Search each line below for "addr", then return the lines where it appears.

===== MATERIAL SHOWN =====

Lemma first_category_at (items : list (string * list string)) (i : nat)
    (category : string) (keywords : list string) :
  NoDup (map fst items) -> "other" ∉ map fst items ->
  items !! i = Some (category, keywords) ->
  first_category items description = category <->
  matches keywords description /\ none_before description items i.
Proof.
  revert i. induction items as [|[c kws] rest IH]; intros i Hnd Hother Hi; [discriminate Hi |].
  simpl in Hnd. apply NoDup_cons in Hnd as [Hc Hnd].
  simpl in Hother. apply not_elem_of_cons in Hother as [Hco Hother].
  simpl. destruct i as [|i]; simpl in Hi.
  - injection Hi as -> ->. destruct (any_keyword keywords description) eqn:Hany.
    + split; [intros _ | reflexivity]. split; [now apply any_keyword_spec |].
      intros j ? ? Hj. lia.
    + split.
      * intros Heq. pose proof (first_category_range rest) as Hr. rewrite Heq in Hr.
        apply elem_of_app in Hr as [Hr | Hr]; [contradiction |].
        apply list_elem_of_singleton in Hr. congruence.
      * intros [Hm _]. apply any_keyword_false in Hany. contradiction.
  - assert (Hin : category ∈ map fst rest).
    { apply list_elem_of_fmap. exists (category, keywords). split; [reflexivity |].
      eapply list_elem_of_lookup_2; eauto. }
    destruct (any_keyword kws description) eqn:Hany.
    + split.
      * intros ->. contradiction.
      * intros [_ Hnone]. exfalso. apply (Hnone 0%nat c kws); [lia | reflexivity |].
        now apply any_keyword_spec.
    + rewrite (IH i Hnd Hother Hi). apply any_keyword_false in Hany.
      split; intros [Hm Hnone]; (split; [exact Hm |]).
      * intros [|j] c' kws' Hj Hl; simpl in Hl.
        -- now injection Hl as <- <-.
        -- apply (Hnone j c' kws'); [lia | exact Hl].
      * intros j c' kws' Hj Hl. apply (Hnone (S j) c' kws'); [lia | exact Hl].
Qed.

End FirstCategory.

Lemma categories_names :
  map fst categories =
  ["groceries"; "dining"; "transport"; "shopping"; "utilities"; "entertainment"; "health"].
Proof. reflexivity. Qed.

Lemma categories_NoDup : NoDup (map fst categories).
Proof. rewrite categories_names. compute_done. Qed.

Lemma categories_no_other : "other" ∉ map fst categories.
Proof. rewrite categories_names. compute_done. Qed.

(** C1. For every description, [categorize_transaction] lower-cases it and
    scans the categories in the declaration order groceries, dining,
    transport, shopping, utilities, entertainment, health: it returns a
    category exactly when one of that category's keywords occurs in the
    lowered description and no keyword of an earlier category does, and it
    returns 'other' exactly when no keyword of any category occurs.  In
    particular a description whose lowered text contains "gas" and no
    keyword of groceries or dining yields 'transport', never 'utilities'. *)
Theorem categorize_first_match (str_lower : string -> string) (description : string) :
  let lowered := str_lower description in
  let answer := categorize_transaction str_lower description in
  map fst categories =
    ["groceries"; "dining"; "transport"; "shopping"; "utilities"; "entertainment"; "health"] /\
  (forall i category keywords,
      categories !! i = Some (category, keywords) ->
      answer = category <->
      matches keywords lowered /\ none_before lowered categories i) /\
  (answer = "other" <->
   forall category keywords,
     (category, keywords) ∈ categories -> ~ matches keywords lowered) /\
  (occurs_in "gas" lowered ->
   (forall category keywords,
       (category, keywords) ∈ categories ->
       category ∈ ["groceries"; "dining"] -> ~ matches keywords lowered) ->
   answer = "transport" /\ answer <> "utilities").
Proof.
  intros lowered answer. subst answer. unfold categorize_transaction. fold lowered.
  split; [reflexivity |]. split; [| split].
  - intros i category keywords Hi.
    apply first_category_at; auto using categories_NoDup, categories_no_other.
  - apply first_category_other, categories_no_other.
  - intros Hgas Hearlier.
    assert (Ht : first_category categories lowered = "transport").
    { apply (first_category_at lowered categories 2 "transport"
               ["uber"; "lyft"; "taxi"; "transit"; "gas"; "fuel"]);
        auto using categories_NoDup, categories_no_other.
      split.
      - exists "gas". split; [compute_done | exact Hgas].
      - intros j category keywords Hj Hl.
        apply (Hearlier category keywords).
        + eapply list_elem_of_lookup_2; eauto.
        + destruct j as [|[|j]]; [| | lia]; injection Hl as <- <-; compute_done. }
    split; [exact Ht | rewrite Ht; discriminate].
Qed.

(** The description "Shell Gas" is categorized as transport. *)
Lemma categorize_first_match_witness :
  categorize_transaction Str.lower "Shell Gas" = "transport" /\
  categorize_transaction Str.lower "Shell Gas" <> "utilities".
Proof.
  apply (proj2 (proj2 (proj2 (categorize_first_match Str.lower "Shell Gas")))).
  - apply contains_spec. vm_compute. reflexivity.
  - intros category keywords Hin Hcat. apply any_keyword_false.
    repeat (apply elem_of_cons in Hin as [Hin | Hin];
            [injection Hin as -> ->;
             first [vm_compute; reflexivity
                   | exfalso; revert Hcat; apply (bool_decide_unpack _); vm_compute; exact I] |]).
    inversion Hin.
Defined.

(** ** The column scans *)

Lemma map_result_succeeds {A B : Type} (f : A -> Result B) (l : list A) :
  succeeds (map_result f l) = forallb (fun a => succeeds (f a)) l.
Proof.
  induction l as [|a l IH]; simpl; [reflexivity |].
  destruct (f a); simpl; [| reflexivity].
  rewrite <- IH. now destruct (map_result f l).
Qed.

Section Scans.

Context {Amount : Type} {pd : Pandas Amount}.


Lemma find_col_Some (test : Series Amount -> bool) (df : DataFrame Amount) (col : string) :
  find_col test df = Some col <->
  exists i s, df !! i = Some (col, s) /\ test s = true /\
    forall j col' s', (j < i)%nat -> df !! j = Some (col', s') -> test s' = false.
Proof.
  induction df as [|[c s] rest IH]; simpl.
  - split; [discriminate | intros (i & s & Hi & _); discriminate Hi].
  - destruct (test s) eqn:Hs.
    + split.
      * intros [= ->]. exists 0%nat, s. repeat split; auto. intros; lia.
      * intros ([|i] & s0 & Hi & Hs0 & Hbefore).
        -- now injection Hi as -> ->.
        -- specialize (Hbefore 0%nat c s ltac:(lia) eq_refl). congruence.
    + rewrite IH. split.
      * intros (i & s0 & Hi & Hs0 & Hbefore). exists (S i), s0. repeat split; auto.
        intros [|j] c' s' Hj Hl; simpl in Hl.
        -- now injection Hl as <- <-.
        -- apply (Hbefore j c' s'); [lia | exact Hl].
      * intros ([|i] & s0 & Hi & Hs0 & Hbefore); simpl in Hi.
        -- injection Hi as <- <-. congruence.
        -- exists i, s0. repeat split; auto.
           intros j c' s' Hj Hl. apply (Hbefore (S j) c' s'); [lia | exact Hl].
Qed.

Lemma find_col_None (test : Series Amount -> bool) (df : DataFrame Amount) :
  find_col test df = None <-> forall col s, (col, s) ∈ df -> test s = false.
Proof.
  induction df as [|[c s] rest IH]; simpl.
  - split; [intros _ ? ? Hin; inversion Hin | reflexivity].
  - destruct (test s) eqn:Hs.
    + split; [discriminate |]. intros Hall. specialize (Hall c s ltac:(left)). congruence.
    + rewrite IH. split.
      * intros Hall c' s' Hin. apply elem_of_cons in Hin as [[= -> ->] | Hin]; eauto.
      * intros Hall c' s' Hin. apply (Hall c' s'). now right.
Qed.


Lemma find_date_col_scan (df : DataFrame Amount) :
  find_date_col df = find_col is_date_col df.
Proof.
  induction df as [|[c s] rest IH]; simpl; [reflexivity |].
  unfold is_date_col. destruct (dtype_eqb (dtype s) object); simpl; [| exact IH].
  destruct (to_datetime s); simpl; [reflexivity | exact IH].
Qed.

Lemma find_amount_col_scan (df : DataFrame Amount) :
  find_amount_col df = find_col is_amount_col df.
Proof. induction df as [|[c s] rest IH]; simpl; [reflexivity | now rewrite IH]. Qed.


Lemma is_date_col_spec (s : Series Amount) : is_date_col s = true <-> date_like s.
Proof.
  unfold is_date_col, date_like. destruct s as [vs|vs|vs|vs|vs]; simpl;
    try (split; [discriminate | intros (vs' & Hvs & _); discriminate Hvs]).
  rewrite map_result_succeeds, forallb_forall. split.
  - intros Hall. exists vs. split; [reflexivity |]. apply Forall_forall. intros v Hv.
    apply list_elem_of_In in Hv. specialize (Hall v Hv). unfold parses_as_date.
    destruct (parse_datetime v); [eauto | discriminate Hall].
  - intros (vs' & [= <-] & Hall) v Hv. apply list_elem_of_In in Hv.
    rewrite Forall_forall in Hall. destruct (Hall v Hv) as [d Hd]. now rewrite Hd.
Qed.

Lemma is_date_col_false (s : Series Amount) : is_date_col s = false <-> ~ date_like s.
Proof. rewrite <- is_date_col_spec. now destruct (is_date_col s). Qed.

(** With distinct labels, [df[col]] is the column the scan stopped at. *)
Lemma getitem_lookup (df : DataFrame Amount) (i : nat) (col : string) (s : Series Amount) :
  NoDup (map fst df) -> df !! i = Some (col, s) -> getitem df col = OK s.
Proof.
  revert i. induction df as [|[c s0] rest IH]; intros i Hnd Hi; [discriminate Hi |].
  simpl in Hnd. apply NoDup_cons in Hnd as [Hc Hnd]. simpl.
  destruct i as [|i]; simpl in Hi.
  - injection Hi as -> ->. now rewrite bool_decide_eq_true_2.
  - rewrite bool_decide_eq_false_2; [eauto |].
    intros ->. apply Hc, list_elem_of_fmap. exists (col, s).
    split; [reflexivity | eapply list_elem_of_lookup_2; eauto].
Qed.


Lemma is_amount_col_spec (s : Series Amount) :
  is_amount_col s = true <->
  dtype s = float64 \/ dtype s = int64 \/
  exists vs, s = Object vs /\ Forall (fun v => Str.any_char amount_class v = true) vs.
Proof.
  destruct s as [vs|vs|vs|vs|vs]; simpl.
  - split; [now left | reflexivity].
  - split; [now right; left | reflexivity].
  - split; [discriminate | intros [? | [? | (? & ? & _)]]; discriminate].
  - unfold str_contains_all. rewrite forallb_forall. split.
    + intros Hall. right; right. exists vs. split; [reflexivity |].
      apply Forall_forall. intros v Hv. apply Hall. now apply list_elem_of_In.
    + intros [? | [? | (vs' & [= <-] & Hall)]]; try discriminate.
      intros v Hv. rewrite Forall_forall in Hall. apply Hall. now apply list_elem_of_In.
  - split; [discriminate | intros [? | [? | (? & ? & _)]]; discriminate].
Qed.

(** What the amount loop computes: the first column that is numeric-typed,
    or text-typed with a class character in every value. *)
Lemma find_amount_col_first (df : DataFrame Amount) (col : string) :
  find_amount_col df = Some col <->
  exists i s, df !! i = Some (col, s) /\ is_amount_col s = true /\
    forall j col' s', (j < i)%nat -> df !! j = Some (col', s') -> is_amount_col s' = false.
Proof. rewrite find_amount_col_scan. apply find_col_Some. Qed.

(** C3. The date column is the first column, left to right, that is
    text-typed and all of whose values parse as dates; no date column is
    found exactly when no column is such.  A column of a native date dtype
    is passed over, and so is a text column holding a value that does not
    parse. *)
Theorem find_date_col_first_text_date_column (df : DataFrame Amount) :
  (forall col, find_date_col df = Some col <->
     exists i s, df !! i = Some (col, s) /\ date_like s /\
       forall j col' s', (j < i)%nat -> df !! j = Some (col', s') -> ~ date_like s') /\
  (find_date_col df = None <-> forall col s, (col, s) ∈ df -> ~ date_like s) /\
  (forall col (vs : list Timestamp),
      find_date_col ((col, Datetime64 vs) :: df) = find_date_col df) /\
  (forall col vs v, v ∈ vs -> parse_datetime v = None ->
      find_date_col ((col, Object vs) :: df) = find_date_col df).
Proof.
  split; [| split; [| split]].
  - intros col. rewrite find_date_col_scan, find_col_Some.
    split; intros (i & s & Hi & Hs & Hbefore); exists i, s.
    + repeat split; [exact Hi | now apply is_date_col_spec |].
      intros j c' s' Hj Hl. apply is_date_col_false. eauto.
    + repeat split; [exact Hi | now apply is_date_col_spec |].
      intros j c' s' Hj Hl. apply is_date_col_false. eauto.
  - rewrite find_date_col_scan, find_col_None.
    split; intros Hall c s Hin; apply is_date_col_false; eauto.
  - reflexivity.
  - intros col vs v Hv Hnone. rewrite !find_date_col_scan. simpl.
    replace (is_date_col (Object vs)) with false; [reflexivity |].
    symmetry. apply is_date_col_false. intros (vs' & [= <-] & Hall).
    rewrite Forall_forall in Hall. destruct (Hall v Hv) as [d Hd]. congruence.
Qed.
(** * Study-material backend: hosting-account token lifecycle and the
      processing route

    A shallow embedding of [src/index.js] (the [backend_process_material.js]
    part: [selectDropboxAccount], [testDropboxToken],
    [refreshDropboxAccessToken], [ensureAccessToken], [getDropboxTokenFromDB],
    [incrementDropboxBytesUsed], [downloadFromSupabase] and the
    [POST /process-material/:id] handler) and of [createSharedLinkDirect]
    from the Dropbox helper library.

    The relational store, the blob storage and the hosting provider are
    collaborators of the program.  Their answers are given by an environment
    of oracles, each a function of the history of calls made so far, so that
    any sequence of successes and failures can be described.  The program is
    written in a state-and-exception monad over a world made of the store's
    tables, the storage bucket and that history.  Console output is not
    modelled.

    A second part adds the admin gate [verifyAdmin], the
    [POST /reject-material/:id] route, the test server ([POST /test-upload])
    and the rest of the helper library ([pickDropboxToken],
    [uploadBufferToDropbox], the store client of [src/lib/supabase.js]), in a
    monad of the same kind over a state that extends the world. *)

From Stdlib Require Import String Ascii List ZArith QArith Bool Lia.
From Stdlib Require Import DecimalString.
Import ListNotations.
Local Open Scope list_scope.
Local Open Scope string_scope.

(** ** JavaScript values used by the program *)

Module Js.

(** A string-valued property of a row or of [process.env]: [None] stands for
    [null] / [undefined]. *)
Definition Str := option string.

(** Truthiness of such a value: [null] and the empty string are falsy. *)
Definition truthy (v : Str) : bool :=
  match v with
  | Some s => negb (s =? "")
  | None => false
  end.

(** [a || b] *)
Definition or (a b : Str) : Str := if truthy a then a else b.

(** How a value reads inside a template literal or a [+] concatenation. *)
Definition show (v : Str) : string :=
  match v with
  | Some s => s
  | None => "null"
  end.

Fixpoint drop (n : nat) (s : string) : string :=
  match n, s with
  | O, _ => s
  | S n', String _ s' => drop n' s'
  | S _, EmptyString => EmptyString
  end.
Lemma alloc_spec b fl layout :
  let fk := firstk (size_ layout) in
  wf b fl → (fk ≤ nsize b)%nat → align layout ≤ MAX_ALIGN →
  (alloc_ b layout = Done (b, None) ∧ ∀ k, (fk ≤ k < nsize b)%nat → fl k = []) ∨
  ∃ b' fl' c, alloc_ b layout = Done (b', Some (addr b fk c)) ∧ wf b' fl' ∧
    (base b' = base b ∧ nsize b' = nsize b ∧ end_ b' = end_ b) ∧
    rng (max_size b) fk c ∧ ¬ live_blk b fk c ∧
    ∀ j d, live_blk b' j d ↔ live_blk b j d ∨ (j = fk ∧ d = c).
Proof.
  intros fk [Hns Hbase Hba (s & Hs & HI)] Hfk Hal. unfold alloc_. rewrite Hs.
  rewrite decide_False by lia. fold fk.
  pose proof (proj1 (inv_ok _ _ _ _ _ HI)) as Hlen.
  assert (HlenN : length s = nsize b) by (unfold max_size in Hlen; lia).
  unfold slice_from. rewrite decide_True by lia. simpl.
  destruct (find_free_spec b (heap b) fl (take (nsize b - fk) (drop fk s)) fk)
    as (k & Hf & Hle & Hlo & Hhi).
  { intros n i Hi. apply (ls_dll _ _ _ (inv_lists _ _ _ _ _ HI)).
    apply lookup_take_Some in Hi as [Hi _]. rewrite lookup_drop in Hi. unfold hd. by rewrite Hi. }
  rewrite length_take, length_drop, HlenN in Hle, Hhi.
  rewrite Hf. simpl. destruct (decide (nsize b ≤ k)%nat) as [Hk|Hk].
  { left. split; [done|]. intros j Hj. apply Hlo. lia. }
  right. assert (HkN : (k ≤ max_size b)%nat) by (unfold max_size; lia).
  destruct (rng_hd _ _ _ _ _ k HI HkN) as [h Hh].
  destruct (fl k) as [|z l] eqn:Hfl; [by destruct Hhi; [lia|]|].
  destruct (pop_step _ _ _ _ _ _ _ _ _ HI HkN Hh Hfl)
    as (c & m' & s' & Hr & -> & He & Ha & Hpop & Hset & HI' & Hlv).
  unfold hd in Hh. destruct (s !! k) as [i|] eqn:Hi; [|done]. injection Hh as <-.
  rewrite (get_size_ok _ _ _ Hi). simpl. rewrite Hpop. simpl.
  rewrite blk_index_ad by (by eapply rng_nonneg). simpl. rewrite Hset. simpl.
  assert (Hnl : ¬ live (max_size b) s k c) by (intros (_ & ? & _); congruence).
  destruct (split_down_spec b (live (max_size b) s) fk k c s' m' _ HI')
    as (s'' & m'' & fl'' & Hsd & Had & HI'' & Hlv'' & Hnl''); [by split|lia|].
  rewrite Hsd. simpl. rewrite decide_False.
  2: { unfold ad. pose proof (blk_size_pos k). pose proof (rng_nonneg _ _ _ Hr). nia. }
  exists (set_sizes b s'' m''), fl'', (c * P (k - fk)).
  assert (Hl'' : live (max_size b) s'' fk (c * P (k - fk))) by (apply Hlv''; auto).
  split_and!; try done.
  - by rewrite <-Had.
  - split; [done..|]. exists s''. done.
  - apply Hl''.
  - unfold live_blk. by rewrite Hs.
  - unfold live_blk. rewrite Hs. apply Hlv''.
Qed.

Lemma size_spec b fl k c :
  wf b fl → live_blk b k c → (k < max_size b)%nat → size b (addr b k c) = Done k.
Proof.
  intros [_ _ _ (s & Hs & HI)] Hlv Hk. unfold live_blk in Hlv. rewrite Hs in Hlv.
  unfold size. rewrite Hs. by eapply (size_loop_spec b s (heap b) fl k c 0); [..|lia].
Qed.

(** The memory of the list heads is live, so some block other than a user's is. *)
Lemma head_block b fl :
  wf b fl → ∃ c, live_blk b 0 c ∧ ¬ user_blk b 0 c.
Proof.
  intros [_ _ _ (s & Hs & HI)].
  destruct (rng_hd _ _ _ _ _ 0 HI ltac:(lia)) as [h Hh].
  destruct (inv_heads _ _ _ _ _ HI _ _ Hh) as (c & Hr & Ha & Hin). exists c.
  unfold live_blk, user_blk. rewrite Hs. split; [|intros Hu; by apply (Hu _ _ Hh)].
  split_and!; [done..|]. destruct (sizes_ok_lookup _ _ 0 (inv_ok _ _ _ _ _ HI)) as [i Hi]; [lia|].
  unfold sb. rewrite Hi. destruct (proj2 (inv_ok _ _ _ _ _ HI) _ _ Hi) as [_ Hs0].
  simpl in Hs0. by rewrite Hs0.
Qed.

=====

TASK RESPONSE:
  ∃ b' fl' c, alloc_ b layout = Done (b', Some (addr b fk c)) ∧ wf b' fl' ∧
  wf b fl → live_blk b k c → (k < max_size b)%nat → size b (addr b k c) = Done k.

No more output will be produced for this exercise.